Ce à quoi un bloggeur a répondu qu’il ne comprenait pas très bien, parce que (en vrac) :

 

Bon, un auteur autoédité qui défend l’autoédition, rien de bien neuf vous me direz, mais la liste des arguments qu’il utilise me permet de revenir sur plusieurs billets qui ont émaillé la blogosphère récemment (notamment sur le refus de plusieurs bloggeurs de parler des auteurs à compte d’auteur ou autoédités).

Déjà, il me semble que se plaindre en tant qu’autoédité de manquer de visibilité, c’est un peu comme si un promeneur crachait en l’air et disait qu’il pleut. En effet, il semblerait que ce bloggeur ignore que le marché du livre souffre d’une surproduction globale patente, qui le rend doublement asymétrique : trop d’auteurs voulant être édités pour le nombre de livres qui paraissent, ce nombre étant lui-même trop important pour le nombre de lecteurs.

Donc évidemment, cela crée une double frustration : celle de l’auteur non publié, puis celle de l’auteur publié qui vend peu (sans parler de la frustration du lecteur qui ne sait plus quoi lire).

Ignorer ensuite que la majorité des manuscrits refusés par les éditeurs vont ruisseler sur le marché de l’autoédition et de l’édition à compte d’auteur, c’est refuser d’aller au bout du raisonnement.

La première conséquence est que l’autoédition participe largement au problème de surproduction en contournant les digues de la sélection éditoriale.

La deuxième conséquence est que s’il existe sans aucun doute des auteurs autoédités de qualité, ils sont noyés dans la masse d’une production de mauvaise qualité et dans laquelle il est peu aisé de s’y retrouver.

Ensuite, ne pas voir que la presse ne peut pas s’intéresser aux auteurs autoédités, c’est faire preuve d’une naïveté confondante. Les journalistes n’ont déjà pas le temps de prendre connaissance de la production des gros éditeurs qui font un gros travail de sélection (cela n’aura pas échappé aux auteurs recalés), comment pourraient-ils avoir le temps (et même l’envie) de se jeter dans cette jungle qu’est « l’édition indépendante » comme on dit parfois ?

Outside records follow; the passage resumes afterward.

(** The lexemes of a document made by [to_tsvector] all have weight [D]:
    an operand with labels matches them when [D] is among the labels. *)
Definition weight_matches (weights : list ascii) : bool :=
  bool_decide (weights = []) || bool_decide ("d"%char ∈ weights).

Definition lexeme_matches (v : list string) (x : string) (prefix : bool) : bool :=
  if prefix then existsb (String.prefix x) v else bool_decide (x ∈ v).

Fixpoint eval (v : list string) (qu : query) : bool :=
  match qu with
  | QEmpty => false
  | QVal x p ws => weight_matches ws && lexeme_matches v x p
  | QNot a => negb (eval v a)
  | QAnd a b => eval v a && eval v b
  | QOr a b => eval v a || eval v b
  end.

Fixpoint operands (qu : query) : list string :=
  match qu with
  | QEmpty => []
  | QVal x _ _ => [x]
  | QNot a => operands a
  | QAnd a b | QOr a b => operands a ++ operands b
  end.

Definition is_alnum (c : ascii) : bool :=
  let n := nat_of_ascii c in
  ((48 <=? n) && (n <=? 57) || (65 <=? n) && (n <=? 90)
   || (97 <=? n) && (n <=? 122))%nat.

Definition lower (c : ascii) : ascii :=
  let n := nat_of_ascii c in
  if ((65 <=? n) && (n <=? 90))%nat then ascii_of_nat (n + 32) else c.

Definition flush (word : string) : list string :=
  if decide (word = "") then [] else [word].

Fixpoint lexemes_from (word text : string) : list string :=
  match text with
  | EmptyString => flush word
  | String c rest =>
      if is_alnum c then lexemes_from (word +:+ String (lower c) "") rest
      else flush word ++ lexemes_from "" rest
  end.

Definition lexemes (text : string) : list string := lexemes_from "" text.

Inductive token : Type :=
| TVal (word : string) (prefix : bool) (weights : list ascii)
| TOr
| TAnd
| TNot
| TOpen
| TClose
| TColon.

Definition operator (c : ascii) : option token :=
  if decide (c = "|"%char) then Some TOr
  else if decide (c = "&"%char) then Some TAnd
  else if decide (c = "!"%char) then Some TNot
  else if decide (c = "("%char) then Some TOpen
  else if decide (c = ")"%char) then Some TClose
  else if decide (c = ":"%char) then Some TColon
  else None.

Definition is_label (c : ascii) : bool :=
  bool_decide (lower c ∈ ["a"%char; "b"%char; "c"%char; "d"%char]).

(** Where the scanner stands: between operands, inside a word, or inside
    the modifiers of a word. *)
Inductive scanning : Type :=
| Between
| InWord (word : string)
| InModifiers (word : string) (prefix : bool) (weights : list ascii).

Definition finish (st : scanning) : list token :=
  match st with
  | Between => []
  | InWord w => [TVal w false []]
  | InModifiers w p ws => [TVal w p ws]
  end.

Definition start (c : ascii) : list token * scanning :=
  match operator c with
  | Some t => ([t], Between)
  | None =>
      if decide (c = " "%char) then ([], Between) else ([], InWord (String c ""))
  end.

Definition step (st : scanning) (c : ascii) : list token * scanning :=
  match st with
  | Between => start c
  | InWord w =>
      if decide (c = ":"%char) then ([], InModifiers w false [])
      else
        match operator c with
        | Some t => ([TVal w false []; t], Between)
        | None =>
            if decide (c = " "%char) then ([TVal w false []], Between)
            else ([], InWord (w +:+ String c ""))
        end
  | InModifiers w p ws =>
      if decide (c = "*"%char) then ([], InModifiers w true ws)
      else if is_label c then ([], InModifiers w p (ws ++ [lower c]))
      else (TVal w p ws :: fst (start c), snd (start c))
  end.

Fixpoint scan (st : scanning) (text : string) : list token :=
  match text with
  | EmptyString => finish st
  | String c rest => fst (step st c) ++ scan (snd (step st c)) rest
  end.

(** The query of one operand: the conjunction of its lexemes, each with
    the modifiers of the operand. *)
Fixpoint conj (xs : list string) (p : bool) (ws : list ascii) : query :=
  match xs with
  | [] => QEmpty
  | [x] => QVal x p ws
  | x :: rest => QAnd (QVal x p ws) (conj rest p ws)
  end.

Inductive level : Type := Disj | Conj | Unary.
(** * lehash: file digests through the kernel's AF_ALG hashing sockets

    A shallow embedding of [lehash.py].  The program is a thin layer of
    system calls, so the embedding threads an explicit [World] (descriptor
    table, file system, errno, and the trace of calls issued so far) through
    a small state-and-exception monad.  The kernel's answers that the program
    cannot predict (is the transform available, is the key accepted, how many
    bytes does a read deliver) are taken from a [Kernel] record. *)

From Stdlib Require Import ZArith List Lia.
From Stdlib.Strings Require Import Ascii String Byte.
From stdpp Require Import gmap strings list fin_maps.

Open Scope Z_scope.

(** ** Data *)

Abbreviation bytes := (list byte).

(** [len(b)] on a bytes object. *)
Definition len (b : bytes) : Z := Z.of_nat (length b).

(** [b * n] on a bytes object of length one. *)
Definition bytes_repeat (x : byte) (n : Z) : bytes := repeat x (Z.to_nat n).

(** Python exceptions the program can raise.  [OSError] keeps the errno only:
    the message is [os.strerror] of it. *)
Inductive exn :=
| KeyError (key : string)
| OSError (errno : Z)
| SystemExit (code : Z).

(** How a call ends.  [OutOfFuel] stands for a loop that was still running
    when the model's step budget ran out. *)
Inductive outcome (A : Type) :=
| Ok (a : A)
| Raise (e : exn)
| OutOfFuel.
Arguments Ok {A} a.
Arguments Raise {A} e.
Arguments OutOfFuel {A}.

Definition ENOENT : Z := 2.
Definition EBADF : Z := 9.
Definition EINVAL : Z := 22.
Definition ESPIPE : Z := 29.
Definition ENOTSOCK : Z := 88.
Definition ENOPROTOOPT : Z := 92.

(** ** The operating system as the program sees it *)

(** What a descriptor refers to. *)
Inductive fdobj :=
| FSock (addr : option (bytes * bytes)) (key : option bytes)
    (* an AF_ALG socket: bound (salg_type, salg_name), key set on it *)
| FSession (name : bytes) (key : option bytes) (msg : bytes) (nread : nat)
    (* a descriptor derived by accept: the message absorbed so far and the
       number of reads already served for it *)
| FFile (data : bytes) (pos : Z).
    (* a regular file open for reading and its offset *)

(** The system calls the program issues, with their arguments. *)
Inductive event :=
| EvSocket (family type proto : Z)
| EvBind (fd : Z) (salg_type salg_name : bytes)
| EvSetsockopt (fd level optname : Z) (optval : bytes) (optlen : Z)
| EvAccept (fd : Z)
| EvSendfile (out_fd in_fd count : Z)
| EvLseek (fd off : Z)
| EvRead (fd n : Z)
| EvClose (fd : Z)
| EvOpen (path : string)
| EvFlock (fd : Z)
| EvFstat (fd : Z)
| EvPrint (line : string).

Inductive read_reply :=
| RData (b : bytes)
| RErr (errno : Z).

(** The kernel's side of the calls.  [None] means the call is granted, [Some
    n] that it is refused with errno [n].  A read on a session is answered
    from the transform named at bind time, its key, the message transferred
    into the session, the number of reads already served for that message and
    the number of bytes asked for. *)
Record Kernel := {
  k_socket : Z -> option Z;
  k_bind : bytes -> bytes -> option Z;
  k_setsockopt : bytes -> Z -> Z -> bytes -> Z -> option Z;
  k_accept : nat -> option Z;
  k_read : bytes -> option bytes -> bytes -> nat -> Z -> read_reply
}.

Record World := {
  w_fds : gmap Z fdobj;
  w_fs : gmap string bytes;
  w_errno : Z;
  w_trace : list event
}.

Definition set_fds (f : gmap Z fdobj → gmap Z fdobj) (w : World) : World :=
  {| w_fds := f (w_fds w); w_fs := w_fs w; w_errno := w_errno w;
     w_trace := w_trace w |}.

Definition set_errno (n : Z) (w : World) : World :=
  {| w_fds := w_fds w; w_fs := w_fs w; w_errno := n; w_trace := w_trace w |}.

Definition log (e : event) (w : World) : World :=
  {| w_fds := w_fds w; w_fs := w_fs w; w_errno := w_errno w;
     w_trace := w_trace w ++ [e] |}.

(** The lowest descriptor number not in use. *)
Fixpoint lowest_free (t : gmap Z fdobj) (n : nat) (c : Z) : Z :=
  match n with
  | O => c
  | S n' => match t !! c with
            | Some _ => lowest_free t n' (c + 1)
            | None => c
            end
  end.

Definition fresh_fd (t : gmap Z fdobj) : Z := lowest_free t (size t) 0.

(** ** The monad: state passing over [World], with exceptions *)

Definition M (A : Type) : Type := World → outcome A * World.

Definition ret {A} (a : A) : M A := fun w => (Ok a, w).

Definition bind {A B} (m : M A) (f : A → M B) : M B :=
  fun w => match m w with
           | (Ok a, w') => f a w'
           | (Raise e, w') => (Raise e, w')
           | (OutOfFuel, w') => (OutOfFuel, w')
           end.

Definition raise {A} (e : exn) : M A := fun w => (Raise e, w).

Definition out_of_fuel {A} : M A := fun w => (OutOfFuel, w).

Notation "x <- m ;; k" := (bind m (fun x => k))
  (at level 100, m at next level, right associativity).
Notation "m ;;; k" := (bind m (fun _ => k))
  (at level 100, right associativity).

Il y a de moins en moins d’espace culturel dans l’ensemble des publications et de plus en plus de livres, l’équation n’a pas de solution. Ainsi, que cela plaise ou non, il existe une réelle nécessité de régulation plus ou moins objective, il n’y a pas d’autre solution, ou alors faut qu’on me l’explique (je suis preneur, sincèrement).

Enfin, concernant la sélection des manuscrits et l’apparente injustice qui s’y cache, j’ai déjà écrit un article sur le sujet : ici.

 

 

En conclusion, personne ne dit que l’autoédition, c’est le mal. Personne ne dit qu’il n’y a que de la daube dans l’autoédition, cela serait absurde. Mais refuser de voir que mécaniquement les livres autoédités (ou pire en édition à compte d’auteurs) sont globalement moins bons parce qu’ils sont passés par moins de filtres, c’est faire preuve d’un aveuglement assez étrange (ou d’un peu de mauvaise foi). Si une maison d’édition refuse 99% des manuscrits qu’elle reçoit en prétextant que la qualité n’est pas au rendez-vous, il ne faut pas se leurrer, les 99% refusés vont grossièrement alimenter le marché de l’autoédition et de l’édition à compte d’auteur, façon vase communiquant.

 

Moins on tamise et plus il est dur de trouver de l’or.